Current version: par2cmdline-0.4-tbb-20150503
par2cmdline 0.4 with Intel Threading Building Blocks 4.3 Update 1
This is the standard CPU-only version and is considered stable. An experimental CPU/GPU version is available further down this page.
These are command line program executables. These pre-built binaries can be run from a USB thumb drive without requiring anything to be installed to your computer.
Download: Source code (GPLv2) [325kB 20150503]
Download: GNU/Linux 64-bit computers [238kB 20141125]>
Download: Mac OS X 10.5 32-bit and 64-bit Intel Macs [393kB 20141125]
Download: Windows XP/Vista/7/8 32-bit PCs [260kB 20150503]
Download: Windows Vista/7/8 64-bit PCs [288kB 20150503]
Warning: a 64-bit capable CPU is not sufficient to use this binary. You must also have a 64-bit version of Windows installed.
The changes in the 20150503 version are:
- in the Windows version, it was not possible to repair files which were larger than 2GB in size because of a 32-bit signed integer extension bug when handling file offsets. Fixed by always treating file offsets as a 64-bit unsigned integer in both the 32-bit and 64-bit versions of the program. This problem only affected the Windows version so there are no new binary builds of the Mac or Linux versions.
The changes in the 20141125 version are:
- when creating parity files, the main packet was not always being written to the parity files when they were processed concurrently because the main packet was not being safely appended to the list of packets to output because a non-thread-safe data container was being used. This bug would manifest when a large number of source files were being processed. Fixed by using a thread-safe data container.

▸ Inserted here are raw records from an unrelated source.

(** [for v in x]: a list gives its items, a text its characters, a dict its
    keys; nothing else can be iterated. *)
Definition iterate (x : json) : res (list json) :=
  match x with
  | JList l => Ok l
  | JStr s => Ok (map (fun c => JStr (String c "")) (list_ascii_of_string s))
  | JDict d => Ok (map (fun kv : string * json => JStr (fst kv)) d)
  | _ => Raised TypeError
  end.

(** [v.get('name', '').lower()] *)
Definition entry_name_lower (v : json) : res string :=
  match v with
  | JDict d =>
      match dict_get "name" d with
      | None => Ok (PyStr.lower "")
      | Some (JStr s) => Ok (PyStr.lower s)
      | Some _ => Raised AttributeError
      end
  | _ => Raised AttributeError
  end.

(** [any(v.get('name', '').lower() == target for v in venues)]: stops at
    the first equal name, raises at the first entry it cannot read. *)
Fixpoint any_same_name (target : string) (venues : list json) : res bool :=
  match venues with
  | [] => Ok false
  | v :: rest =>
      match entry_name_lower v with
      | Raised e => Raised e
      | Ok name => if String.eqb name target then Ok true
                   else any_same_name target rest
      end
  end.

(** [self.plan.get('venues', [])] *)
Definition plan_venues (st : state) : json :=
  default (JList []) (dict_get "venues" (plan st)).

(** [self.plan['venues'].append(venue_entry)] *)
Definition append_venue (venue_entry : json) : M unit :=
  fun st =>
    match dict_get "venues" (plan st) with
    | Some (JList l) =>
        (Ok tt, set_plan (dict_set "venues" (JList (l ++ [venue_entry])) (plan st)) st)
    | Some _ => (Raised AttributeError, st)
    | None => (Raised KeyError, st)
    end.

(** [if 'venues' not in self.plan: self.plan['venues'] = []] *)
Definition ensure_venues : M unit :=
  fun st =>
    if dict_has "venues" (plan st) then (Ok tt, st)
    else (Ok tt, set_plan (dict_set "venues" (JList []) (plan st)) st).

(** [{**venue_info, 'added_at': ..., 'context': ...}] *)
Definition venue_entry_of (venue_info : list (string * string))
    (added_at context : string) : json :=
  JDict (map (fun kv : string * string => (fst kv, JStr (snd kv)))
             (dict_set "context" context (dict_set "added_at" added_at venue_info))).

(** The body of the [try] of [add_to_plan] (lines 215-233). *)
Definition add_to_plan_try (context : string) : M string :=
  let* venue_info := extract_venue_info context in
  let* venues := gets plan_venues in
  let* items := lift (iterate venues) in
  let* known :=
    lift (any_same_name
            (PyStr.lower (default "" (dict_get "name" venue_info))) items) in
  if known then
    ret (default "This venue" (dict_get "name" venue_info) +:+ " is already in your plan!")
  else
    let* added_at := clock in
    let venue_entry := venue_entry_of venue_info added_at context in
    ensure_venues ;;;
    append_venue venue_entry ;;;
    save_plan ;;;
    ret ("Added " +:+ default "the venue" (dict_get "name" venue_info)
           +:+ " to your NYC plan!").

(** [add_to_plan] (lines 210-237): whatever the [try] raises becomes the
    apology; the printed diagnostic is not modelled. *)
Definition add_to_plan : M string :=
  fun st =>
    if negb (truthy_text (last_context st)) then (Ok no_venue_message, st)
    else catch (add_to_plan_try (default "" (last_context st)))
               (ret sorry_add_message) st.

(** The four fields of a venue sent to the summary and day-plan prompts. *)
Definition project_venue (venue : json) : res json :=
  match venue with
  | JDict d =>
      Ok (JDict
            [("name", default (JStr "Unknown Venue") (dict_get "name" d));
             ("type", default (JStr "Unknown Type") (dict_get "type" d));
             ("location", default (JStr "Location not specified") (dict_get "location" d));
             ("budget", default (JStr "Budget not specified") (dict_get "budget" d))])
  | _ => Raised AttributeError
  end.

(** [len(x)] *)
Definition py_len (x : json) : res nat :=
  match x with
  | JList l => Ok (length l)
  | JStr s => Ok (String.length s)
  | JDict d => Ok (length d)
  | _ => Raised TypeError
  end.

(** [get_plan_summary] (lines 239-269): the projection runs outside the
    [try], the completion inside it. *)
Definition get_plan_summary : M string :=
  let* venues := gets plan_venues in
  if negb (truthy venues) then ret empty_plan_message
  else
    let* items := lift (iterate venues) in
    let* venues_for_summary := lift (mapM project_venue items) in
    catch (invoke (SummaryPrompt (JList venues_for_summary)))
          (let* venues := gets plan_venues in
           let* n := lift (py_len venues) in
           ret ("Sorry, I couldn't generate your plan summary. You have "
                  +:+ PyStr.of_Z (Z.of_nat n) +:+ " venues saved.")).

(** The banner, with the first characters as the source file has them. *)
Definition day_plan_banner : string :=
  String PyStr.newline
    ("ðŸ—½ Here's a suggested day plan with your saved places:"
       +:+ String PyStr.newline (String PyStr.newline "")).

(** [generate_day_plan] (lines 271-295). *)
Definition generate_day_plan : M string :=
  let* venues := gets plan_venues in
  if negb (truthy venues) then ret no_saved_venues_message
  else
    let* items := lift (iterate venues) in
    let* venues_for_planning := lift (mapM project_venue items) in
    catch (let* content := invoke (DayPlanPrompt (JList venues_for_planning)) in
           ret (day_plan_banner +:+ content))
          (ret sorry_day_plan_message).

(** *** Classification *)

Definition default_classification : gmap string string :=
  <["category" := ""]>
    (<["intent" := ""]>
      (<["key_terms" := ""]>
        (<["is_preference" := "no"]>
          (<["preference_type" := "none"]>
            (<["preference_value" := "none"]>
              (<["is_generic_food_question" := "none"]> ∅)))))).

- when creating parity files, the "Opening: <file>" messages will only be displayed for the first n source files, where n defaults to 200. This restriction was added so that creating parity files for a large number of source files would not cause a lot of scrolling which in turn would make the processing take a long time. Use the new -z<n> command line switch to set a different limit. Use -z0 to specify no limit.
- verification of extra files is now performed concurrently if requested to do so (previously they were always verified serially)
- the -t parameter can now include a positive integer value to restrict the logical number of CPUs with which to process data with.
- in the Windows version, the program's CPU scheduling priority can now be specified using the -p parameter
- the heap became fragmented during the verification of data files because the checksum data buffer was allocated and deallocated for each file verified, which resulted in the program's memory footprint (aka its "working set") steadily increasing during the verification phase. This would result in the 32-bit Windows version failing to verify large data sets because it could not allocate verification data buffers. To solve this, the checksum data buffer is no longer allocated and deallocated for each file verified. Instead, a pool of checksum objects is created and that pool of objects is then used and re-used for verifying data files. The size of the pool matches the number of logical CPUs which the program is asked to use. This change benefits all versions of the program because by reducing heap fragmentation, larger data sets can be processed using less virtual memory.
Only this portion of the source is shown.